[Supplied material Boundary: Start]
(** * CosmosSlide editor: pagination and PDF export engine

    A shallow embedding of the editor package of the repository
    ([packages/editor/src]): the page-delimiter splitter and per-page
    renderer ([utils/markdownParser.ts]), the layout stylesheet generator
    and the preview scale script ([utils/printStyles.ts]) and the PDF
    export hook ([usePdfExport]), followed by the properties the
    specification states about them.

    Conventions.
    - A JavaScript string is a sequence of UTF-16 code units: [text] is
      [list N].  Literals are written with [lit "..."].
    - A JavaScript number that holds a length in millimetres is an exact
      rational ([Q]); rounding of IEEE doubles is not modelled.
    - External libraries (markdown-it, html2canvas, jsPDF, the DOM) are
      either parameters of a section or modelled by the calls the code
      makes on them. *)

From Stdlib Require Import String Ascii.
From Stdlib Require Import List NArith QArith Qminmax Bool Arith Lia Sorted.
From Equations Require Import Equations.
From Equations.Prop Require Import Logic.
Import ListNotations.

Close Scope Q_scope.
Open Scope nat_scope.
Open Scope list_scope.

(* ===================================================================== *)
(** ** JavaScript strings *)
(* ===================================================================== *)

Module JsString.

Definition char := N.
Definition text := list char.

Fixpoint lit (s : string) : text :=
  match s with
  | EmptyString => []
  | String a s' => N_of_ascii a :: lit s'
  end.

Definition TAB : char := 9%N.
Definition LF : char := 10%N.
Definition VT : char := 11%N.
Definition FF : char := 12%N.
Definition CR : char := 13%N.
Definition SP : char := 32%N.
Definition NBSP : char := 160%N.
Definition LS : char := 8232%N.   (* U+2028 *)
Definition PS : char := 8233%N.   (* U+2029 *)
Definition ZWNBSP : char := 65279%N. (* U+FEFF *)

(** ECMAScript LineTerminator: the characters next to which [^] and [$]
    match under the [m] flag. *)
Definition isLineTerminator (c : char) : bool :=
  (c =? LF)%N || (c =? CR)%N || (c =? LS)%N || (c =? PS)%N.

(** ECMAScript WhiteSpace (TAB, VT, FF, ZWNBSP and the Unicode
    Space_Separator category). *)
Definition isWhiteSpace (c : char) : bool :=
  (c =? TAB)%N || (c =? VT)%N || (c =? FF)%N || (c =? SP)%N ||
  (c =? NBSP)%N || (c =? ZWNBSP)%N ||
  (c =? 5760)%N ||                          (* U+1680 *)
  ((8192 <=? c)%N && (c <=? 8202)%N) ||     (* U+2000 .. U+200A *)
  (c =? 8239)%N ||                          (* U+202F *)
  (c =? 8287)%N ||                          (* U+205F *)
  (c =? 12288)%N.                           (* U+3000 *)

(** What [String.prototype.trim] strips: WhiteSpace and LineTerminator. *)
Definition isTrimmable (c : char) : bool :=
  isWhiteSpace c || isLineTerminator c.

Fixpoint trimStart (s : text) : text :=
  match s with
  | [] => []
  | c :: s' => if isTrimmable c then trimStart s' else s
  end.

Definition trimEnd (s : text) : text := rev (trimStart (rev s)).

Definition trim (s : text) : text := trimEnd (trimStart s).

(** Whether a text has a character that [trim] keeps. *)
Definition has_content (s : text) : bool :=
  existsb (fun c => negb (isTrimmable c)) s.

(** [s.replace(/\r\n/g, '\n')]: every CR LF pair, scanning left to right,
    becomes a single LF. *)
Fixpoint replace_crlf (s : text) : text :=
  match s with
  | [] => []
  | c :: t =>
      match t with
      | d :: t' =>
          if ((c =? CR)%N && (d =? LF)%N)%bool
          then LF :: replace_crlf t'
          else c :: replace_crlf t
      | [] => [c]
      end
  end.

(** Matching a literal at the head of the input; the rest of the input
    is returned. *)
Fixpoint strip_prefix (p s : text) : option text :=
  match p with
  | [] => Some s
  | a :: p' =>
      match s with
      | [] => None
      | b :: s' => if (a =? b)%N then strip_prefix p' s' else None
      end
  end.

(** [Array.prototype.filter] with the index passed to the callback. *)
Fixpoint filter_from {A} (f : A -> nat -> bool) (i : nat) (l : list A) : list A :=
  match l with
  | [] => []
  | x :: l' => if f x i then x :: filter_from f (S i) l' else filter_from f (S i) l'
  end.

Definition filter_index {A} (f : A -> nat -> bool) (l : list A) : list A :=
  filter_from f 0 l.

(** [Array.prototype.map] with the index passed to the callback. *)
Fixpoint map_from {A B} (f : A -> nat -> B) (i : nat) (l : list A) : list B :=
  match l with
  | [] => []
  | x :: l' => f x i :: map_from f (S i) l'
  end.

Definition map_index {A B} (f : A -> nat -> B) (l : list A) : list B :=
  map_from f 0 l.

End JsString.

Import JsString.

(* ===================================================================== *)
(** ** The delimiter splitter ([utils/markdownParser.ts]) *)
(* ===================================================================== *)

Module MarkdownParser.

Definition PAGE_TOKEN : text := lit "---page---".

(** The position of a match attempt: the code unit before it (none at
    index 0) and the input from it on. *)
Definition line_start (prev : option char) : bool :=
  match prev with
  | None => true
  | Some c => isLineTerminator c
  end.

Definition line_end (rest : text) : bool :=
  match rest with
  | [] => true
  | c :: _ => isLineTerminator c
  end.

(** First alternative of the pattern, [^---page---$] under the [m] flag. *)
Definition match_token_line (prev : option char) (rest : text) : option (text * text) :=
  if line_start prev then
    match strip_prefix PAGE_TOKEN rest with
    | Some after => if line_end after then Some (PAGE_TOKEN, after) else None
    | None => None
    end
  else None.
[Supplied material Boundary: End]
- **Assignment**:
Copy, please, every line from the start of the entries down to the line that holds "and the preview", with both of those lines included and no others.

- **Reply to the task**:
(** * CosmosSlide editor: pagination and PDF export engine

    A shallow embedding of the editor package of the repository
    ([packages/editor/src]): the page-delimiter splitter and per-page
    renderer ([utils/markdownParser.ts]), the layout stylesheet generator
    and the preview scale script ([utils/printStyles.ts]) and the PDF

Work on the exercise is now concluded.